▶
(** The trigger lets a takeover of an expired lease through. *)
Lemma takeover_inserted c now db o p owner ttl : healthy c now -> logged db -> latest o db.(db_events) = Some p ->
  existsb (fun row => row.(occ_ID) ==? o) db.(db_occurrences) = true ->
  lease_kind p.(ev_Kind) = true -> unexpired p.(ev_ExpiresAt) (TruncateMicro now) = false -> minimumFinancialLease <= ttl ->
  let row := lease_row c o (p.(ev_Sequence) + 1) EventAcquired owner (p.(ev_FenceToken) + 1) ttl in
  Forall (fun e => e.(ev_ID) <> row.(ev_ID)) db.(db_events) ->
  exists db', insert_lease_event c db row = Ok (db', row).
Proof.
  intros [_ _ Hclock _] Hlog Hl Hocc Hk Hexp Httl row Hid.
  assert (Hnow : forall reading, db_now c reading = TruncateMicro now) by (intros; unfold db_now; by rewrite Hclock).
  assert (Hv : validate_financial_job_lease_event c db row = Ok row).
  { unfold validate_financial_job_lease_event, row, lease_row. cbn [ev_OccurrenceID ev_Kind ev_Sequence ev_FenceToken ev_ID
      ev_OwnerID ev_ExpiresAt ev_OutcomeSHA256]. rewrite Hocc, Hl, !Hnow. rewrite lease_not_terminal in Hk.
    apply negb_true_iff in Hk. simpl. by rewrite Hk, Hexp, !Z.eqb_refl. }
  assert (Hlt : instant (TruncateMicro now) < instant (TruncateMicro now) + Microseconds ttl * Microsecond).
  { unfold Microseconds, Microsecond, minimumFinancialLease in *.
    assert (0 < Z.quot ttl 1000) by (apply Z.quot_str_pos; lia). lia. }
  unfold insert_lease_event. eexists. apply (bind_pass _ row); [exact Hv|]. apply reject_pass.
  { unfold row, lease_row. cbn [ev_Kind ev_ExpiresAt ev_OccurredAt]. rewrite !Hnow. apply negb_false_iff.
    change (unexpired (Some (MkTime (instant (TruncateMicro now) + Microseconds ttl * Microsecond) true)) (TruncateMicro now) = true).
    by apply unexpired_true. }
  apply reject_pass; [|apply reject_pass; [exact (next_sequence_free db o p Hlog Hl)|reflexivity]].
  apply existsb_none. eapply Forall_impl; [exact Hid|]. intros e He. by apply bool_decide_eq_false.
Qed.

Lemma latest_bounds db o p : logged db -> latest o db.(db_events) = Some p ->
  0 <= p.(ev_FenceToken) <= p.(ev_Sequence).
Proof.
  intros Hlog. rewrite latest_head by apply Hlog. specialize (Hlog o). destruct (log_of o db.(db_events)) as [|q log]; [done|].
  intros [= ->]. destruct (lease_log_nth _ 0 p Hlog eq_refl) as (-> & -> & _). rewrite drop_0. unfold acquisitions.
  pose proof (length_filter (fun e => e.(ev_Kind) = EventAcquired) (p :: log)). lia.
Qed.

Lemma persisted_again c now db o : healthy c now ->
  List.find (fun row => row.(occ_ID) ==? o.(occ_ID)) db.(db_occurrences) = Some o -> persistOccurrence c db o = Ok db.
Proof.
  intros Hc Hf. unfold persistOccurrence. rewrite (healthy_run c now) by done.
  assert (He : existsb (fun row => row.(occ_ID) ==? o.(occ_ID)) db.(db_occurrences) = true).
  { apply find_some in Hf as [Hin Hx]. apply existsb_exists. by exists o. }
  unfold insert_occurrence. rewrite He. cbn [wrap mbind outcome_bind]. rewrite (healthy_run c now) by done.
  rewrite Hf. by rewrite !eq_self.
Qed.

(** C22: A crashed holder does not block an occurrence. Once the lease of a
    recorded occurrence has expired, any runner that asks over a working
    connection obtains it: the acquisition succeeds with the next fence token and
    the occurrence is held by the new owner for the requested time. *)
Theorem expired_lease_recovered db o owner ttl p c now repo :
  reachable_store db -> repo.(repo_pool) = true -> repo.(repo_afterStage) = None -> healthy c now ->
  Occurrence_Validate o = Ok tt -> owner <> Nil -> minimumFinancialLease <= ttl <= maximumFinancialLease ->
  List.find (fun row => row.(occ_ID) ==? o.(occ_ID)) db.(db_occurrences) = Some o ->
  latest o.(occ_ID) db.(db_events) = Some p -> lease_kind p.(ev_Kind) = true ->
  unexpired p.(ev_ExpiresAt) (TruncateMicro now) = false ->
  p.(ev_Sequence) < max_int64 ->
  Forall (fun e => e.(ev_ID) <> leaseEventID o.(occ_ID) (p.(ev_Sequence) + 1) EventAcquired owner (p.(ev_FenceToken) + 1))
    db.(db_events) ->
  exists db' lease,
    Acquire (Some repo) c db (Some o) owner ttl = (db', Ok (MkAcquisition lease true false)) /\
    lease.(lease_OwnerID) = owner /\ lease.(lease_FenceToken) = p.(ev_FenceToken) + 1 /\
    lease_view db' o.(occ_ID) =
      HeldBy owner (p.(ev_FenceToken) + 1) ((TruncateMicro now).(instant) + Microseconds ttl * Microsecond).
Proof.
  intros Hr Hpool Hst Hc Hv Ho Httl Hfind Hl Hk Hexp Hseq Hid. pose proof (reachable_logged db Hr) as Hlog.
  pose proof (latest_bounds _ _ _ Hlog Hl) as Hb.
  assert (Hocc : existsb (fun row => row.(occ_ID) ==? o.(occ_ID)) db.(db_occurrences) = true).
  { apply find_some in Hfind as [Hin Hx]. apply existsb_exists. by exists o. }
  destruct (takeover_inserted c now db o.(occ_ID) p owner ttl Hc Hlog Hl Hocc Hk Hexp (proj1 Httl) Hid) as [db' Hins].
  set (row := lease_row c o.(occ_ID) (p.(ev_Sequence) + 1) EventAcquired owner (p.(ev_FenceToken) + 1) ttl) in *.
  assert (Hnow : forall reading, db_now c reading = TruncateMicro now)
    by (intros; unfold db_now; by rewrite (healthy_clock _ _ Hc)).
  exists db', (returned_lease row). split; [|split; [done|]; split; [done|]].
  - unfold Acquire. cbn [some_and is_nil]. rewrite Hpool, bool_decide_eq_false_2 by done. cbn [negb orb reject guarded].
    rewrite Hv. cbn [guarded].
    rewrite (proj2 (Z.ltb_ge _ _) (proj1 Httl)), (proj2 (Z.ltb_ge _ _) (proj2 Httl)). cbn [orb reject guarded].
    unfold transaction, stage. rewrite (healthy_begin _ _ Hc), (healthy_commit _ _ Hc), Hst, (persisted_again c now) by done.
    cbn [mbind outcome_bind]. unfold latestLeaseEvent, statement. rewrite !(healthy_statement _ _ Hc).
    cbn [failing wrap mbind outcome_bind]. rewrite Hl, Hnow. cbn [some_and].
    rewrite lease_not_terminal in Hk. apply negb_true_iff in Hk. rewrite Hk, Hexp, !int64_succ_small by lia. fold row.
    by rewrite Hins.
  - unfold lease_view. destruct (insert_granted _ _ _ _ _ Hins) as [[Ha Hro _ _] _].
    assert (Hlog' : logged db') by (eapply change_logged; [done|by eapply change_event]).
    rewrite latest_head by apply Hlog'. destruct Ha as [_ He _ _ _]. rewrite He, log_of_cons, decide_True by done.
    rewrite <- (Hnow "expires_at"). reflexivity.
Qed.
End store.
◀
__Task__
Please give back exactly the lines of this listing beginning at the line with "rewrite Hv. cbn [guarded]." and ending with the line with "assert (Hlog' : logged", both included, and nothing else.

__Result__
    rewrite Hv. cbn [guarded].
    rewrite (proj2 (Z.ltb_ge _ _) (proj1 Httl)), (proj2 (Z.ltb_ge _ _) (proj2 Httl)). cbn [orb reject guarded].
    unfold transaction, stage. rewrite (healthy_begin _ _ Hc), (healthy_commit _ _ Hc), Hst, (persisted_again c now) by done.
    cbn [mbind outcome_bind]. unfold latestLeaseEvent, statement. rewrite !(healthy_statement _ _ Hc).
    cbn [failing wrap mbind outcome_bind]. rewrite Hl, Hnow. cbn [some_and].
    rewrite lease_not_terminal in Hk. apply negb_true_iff in Hk. rewrite Hk, Hexp, !int64_succ_small by lia. fold row.
    by rewrite Hins.
  - unfold lease_view. destruct (insert_granted _ _ _ _ _ Hins) as [[Ha Hro _ _] _].
    assert (Hlog' : logged db') by (eapply change_logged; [done|by eapply change_event]).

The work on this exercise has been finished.